Getting to one win is a breakthrough. Getting to two wins shows the first win was no fluke. But getting to three wins puts you in a different category on the PGA Tour. It illustrates you’re a winner and have the confidence to do it week in and week out if you put your mind to it.
2. What Does the Masters Lose Most with No Spectators?
The Masters announced this week that there Championship in November will be held without fans…er, I mean patrons. There is no tournament that will be affected more. It’s not only going to make things strange on television watching the Championship in November, it’s going to affect the players. Perhaps the biggest impact will be players not knowing what’s going on during the back 9 on Sunday when roars are usually a telling sign when something big occurred. For instance, last year, Brooks Koepka said you knew every time Tiger made a birdie. You didn’t need to look at the leaderboard. You heard it.
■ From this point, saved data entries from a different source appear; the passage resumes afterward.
(* ===== verification/Channel.v ===== *)
(** * Channels: src/mynetlib/net/Channel.h, Channel.cc, and the Poller interface

    A channel binds a file descriptor to the callbacks of its owner. Channels
    are objects shared between their owner and the poller, so they live in a
    store indexed by address; [Poller] is the abstract class of Poller.h. *)

From stdpp Require Import gmap.
From S2P Require Import Prelude Format.

(** ** Poll events of <poll.h> *)

Definition POLLIN : Z := 1.
Definition POLLPRI : Z := 2.
Definition POLLOUT : Z := 4.
Definition POLLERR : Z := 8.
Definition POLLHUP : Z := 16.
Definition POLLNVAL : Z := 32.
Definition POLLRDHUP : Z := 8192.

Definition kNoneEvent : Z := 0.
Definition kReadEvent : Z := Z.lor POLLIN POLLPRI.
Definition kWriteEvent : Z := POLLOUT.

(** [ev & mask] as a condition. *)
Definition has (ev mask : Z) : bool := negb (Z.land ev mask =? 0).

(** ** The class *)

Inductive callback : Set := ReadCallback | WriteCallback | CloseCallback | ErrorCallback.

#[export] Instance callback_eq_dec : EqDecision callback.
Proof. solve_decision. Defined.

Record Channel : Type := mkChannel {
  fd_ : Z;
  events_ : Z;
  revents_ : Z;
  index_ : Z;
  logHup_ : bool;
  tied_ : bool;
  eventHandling_ : bool;
  addedToLoop_ : bool;
  callbacks_ : list callback;
}.

Definition Channel_ctor (fd : Z) : Channel :=
  mkChannel fd 0 0 (-1) true false false false [].

Definition set_callback (cb : callback) (c : Channel) : Channel :=
  mkChannel (fd_ c) (events_ c) (revents_ c) (index_ c) (logHup_ c) (tied_ c)
    (eventHandling_ c) (addedToLoop_ c) (cb :: callbacks_ c).
Definition set_events (ev : Z) (c : Channel) : Channel :=
  mkChannel (fd_ c) ev (revents_ c) (index_ c) (logHup_ c) (tied_ c)
    (eventHandling_ c) (addedToLoop_ c) (callbacks_ c).
Definition set_revents (revt : Z) (c : Channel) : Channel :=
  mkChannel (fd_ c) (events_ c) revt (index_ c) (logHup_ c) (tied_ c)
    (eventHandling_ c) (addedToLoop_ c) (callbacks_ c).
Definition set_index (idx : Z) (c : Channel) : Channel :=
  mkChannel (fd_ c) (events_ c) (revents_ c) idx (logHup_ c) (tied_ c)
    (eventHandling_ c) (addedToLoop_ c) (callbacks_ c).
Definition set_added (b : bool) (c : Channel) : Channel :=
  mkChannel (fd_ c) (events_ c) (revents_ c) (index_ c) (logHup_ c) (tied_ c)
    (eventHandling_ c) b (callbacks_ c).
Definition set_eventHandling (b : bool) (c : Channel) : Channel :=
  mkChannel (fd_ c) (events_ c) (revents_ c) (index_ c) (logHup_ c) (tied_ c)
    b (addedToLoop_ c) (callbacks_ c).
Definition tie (c : Channel) : Channel :=
  mkChannel (fd_ c) (events_ c) (revents_ c) (index_ c) (logHup_ c) true
    (eventHandling_ c) (addedToLoop_ c) (callbacks_ c).
Definition doNotLogHup (c : Channel) : Channel :=
  mkChannel (fd_ c) (events_ c) (revents_ c) (index_ c) false (tied_ c)
    (eventHandling_ c) (addedToLoop_ c) (callbacks_ c).

Definition isNoneEvent (c : Channel) : bool := events_ c =? kNoneEvent.
Definition isWriting (c : Channel) : bool := has (events_ c) kWriteEvent.
Definition isReading (c : Channel) : bool := has (events_ c) kReadEvent.

Definition eventsToString (fd ev : Z) : list byte :=
  fmt_d fd ++ str ": " ++
  (if has ev POLLIN then str "IN " else []) ++
  (if has ev POLLPRI then str "PRI " else []) ++
  (if has ev POLLOUT then str "OUT " else []) ++
  (if has ev POLLHUP then str "HUP " else []) ++
  (if has ev POLLRDHUP then str "RDHUP " else []) ++
  (if has ev POLLERR then str "ERR " else []) ++
  (if has ev POLLNVAL then str "NVAL " else []).

(** ** The store of channels and the poller interface *)

Abbreviation chans := (gmap Z Channel) (only parsing).

Definition chan_deref (st : chans) (p : Z) : outcome Channel :=
  match st !! p with Some c => Ok c | None => Fail UseAfterFree end.

Definition chan_modify (st : chans) (p : Z) (f : Channel -> Channel) : outcome chans :=
  c ← chan_deref st p; Ok (<[p := f c]> st).

(** Poller.h: what a poller offers to channels. *)
Class Poller (P : Type) : Type := {
  channels_of : P -> gmap Z Z;
  updateChannel : P -> chans -> Z -> outcome (P * chans);
  removeChannel : P -> chans -> Z -> outcome (P * chans);
}.

Section Channel.

Context {P : Type} `{!Poller P}.

Definition hasChannel (pl : P) (st : chans) (p : Z) : outcome bool :=
  c ← chan_deref st p;
  Ok (bool_decide (channels_of pl !! fd_ c = Some p)).

Definition update (s : P * chans) (p : Z) : outcome (P * chans) :=
  st ← chan_modify s.2 p (set_added true);
  updateChannel s.1 st p.

Definition with_events (f : Z -> Z) (s : P * chans) (p : Z) : outcome (P * chans) :=
  st ← chan_modify s.2 p (fun c => set_events (f (events_ c)) c);
  update (s.1, st) p.

Definition enableReading := with_events (fun ev => Z.lor ev kReadEvent).
Definition disableReading := with_events (fun ev => Z.land ev (Z.lnot kReadEvent)).
Definition enableWriting := with_events (fun ev => Z.lor ev kWriteEvent).
Definition disableWriting := with_events (fun ev => Z.land ev (Z.lnot kWriteEvent)).
Definition disableAll := with_events (fun _ => kNoneEvent).

Definition remove (s : P * chans) (p : Z) : outcome (P * chans) :=
  c ← chan_deref s.2 p;
  c_assert (isNoneEvent c);;
  st ← chan_modify s.2 p (set_added false);
  removeChannel s.1 st p.

(** [~Channel], in the loop's thread. *)
Definition Channel_dtor (s : P * chans) (p : Z) : outcome (P * chans) :=
  c ← chan_deref s.2 p;
  c_assert (negb (eventHandling_ c));;
  c_assert (negb (addedToLoop_ c));;
  b ← hasChannel s.1 s.2 p;
  c_assert (negb b);;
  Ok (s.1, delete p s.2).

End Channel.

(** ** Event dispatch

    [run cb] is what the owner's callback does to the program state [S], in
    which the channel is found by [get] and written back by [put]. *)
Section Dispatch.

Context {S : Type} (get : S -> Channel) (put : Channel -> S -> S).
Context (run : callback -> S -> outcome S).

(** [if (xxxCallback_) xxxCallback_();] under a condition on [revents_]. *)
Definition fire (cond : Z -> bool) (cb : callback) (s : S) : outcome S :=
  if cond (revents_ (get s)) && bool_decide (cb ∈ callbacks_ (get s)) then run cb s else Ok s.

Definition handleEventWithGuard (s : S) : outcome S :=
  let s0 := put (set_eventHandling true (get s)) s in
  s1 ← fire (fun r => has r POLLHUP && negb (has r POLLIN)) CloseCallback s0;
  s2 ← fire (fun r => has r (Z.lor POLLERR POLLNVAL)) ErrorCallback s1;
  s3 ← fire (fun r => has r (Z.lor POLLIN (Z.lor POLLPRI POLLRDHUP))) ReadCallback s2;
  s4 ← fire (fun r => has r POLLOUT) WriteCallback s3;
  Ok (put (set_eventHandling false (get s4)) s4).

(** [owner_alive]: whether [tie_.lock()] gives an object. *)
Definition handleEvent (owner_alive : bool) (s : S) : outcome S :=
  if tied_ (get s) then if owner_alive then handleEventWithGuard s else Ok s
  else handleEventWithGuard s.

(** What every callback and every change of the channel keeps, a whole event
    keeps. *)
Lemma handleEvent_inv (I : S -> Prop) b s s' :
  (forall ch s, I s -> I (put ch s)) ->
  (forall cb s s', I s -> run cb s = Ok s' -> I s') ->
  I s -> handleEvent b s = Ok s' -> I s'.
Proof.
  intros Hput Hrun Hi.
  assert (forall cond cb s s', I s -> fire cond cb s = Ok s' -> I s') as Hf.
  { intros cond cb s1 s2 H1. unfold fire. destruct (_ && _); [by apply Hrun|by intros [= <-]]. }
  assert (handleEventWithGuard s = Ok s' -> I s') as Hg.
  { unfold handleEventWithGuard.
    destruct (fire _ CloseCallback _) as [s1|] eqn:E1; cbn; [|done].
    destruct (fire _ ErrorCallback _) as [s2|] eqn:E2; cbn; [|done].
    destruct (fire _ ReadCallback _) as [s3|] eqn:E3; cbn; [|done].
    destruct (fire _ WriteCallback _) as [s4|] eqn:E4; cbn; [|done].
    intros [= <-]. apply Hput. eauto 8. }
  unfold handleEvent. destruct (tied_ (get s)), b; auto; by intros [= <-].
Qed.

End Dispatch.

(** ** Facts *)

Lemma has_lor ev m1 m2 : has ev (Z.lor m1 m2) = has ev m1 || has ev m2.
Proof.
  unfold has. rewrite Z.land_lor_distr_r.
  destruct (Z.eqb_spec (Z.land ev m1) 0) as [->|H1]; cbn; [by rewrite Z.lor_0_l|].
  destruct (Z.eqb_spec (Z.lor (Z.land ev m1) (Z.land ev m2)) 0) as [E|]; cbn; [|done].
  apply Z.lor_eq_0_iff in E. tauto.
Qed.

Lemma isNoneEvent_spec c : isNoneEvent c = true <-> events_ c = 0.
Proof. apply Z.eqb_eq. Qed.

Lemma chan_modify_ok st p c f : st !! p = Some c -> chan_modify st p f = Ok (<[p := f c]> st).
Proof. intros E. unfold chan_modify, chan_deref. by rewrite E. Qed.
The roars are what help make The Masters. Hearing them when Jack made his charge on Sunday in ‘86 and when Ernie and Phil went at it in different groups in ‘04 and when Tiger fired his 8-iron within a foot on the par-3 16th a year ago were some of the greatest moments in history. Imagine those moments in silence? It’s hard to fathom. But for one year…well, hopefully, just one year…Augusta will be played with nothing but the birds chirping. It truly will be a week unlike any other.
3. Three weeks or four weeks for the FedEx Playoffs?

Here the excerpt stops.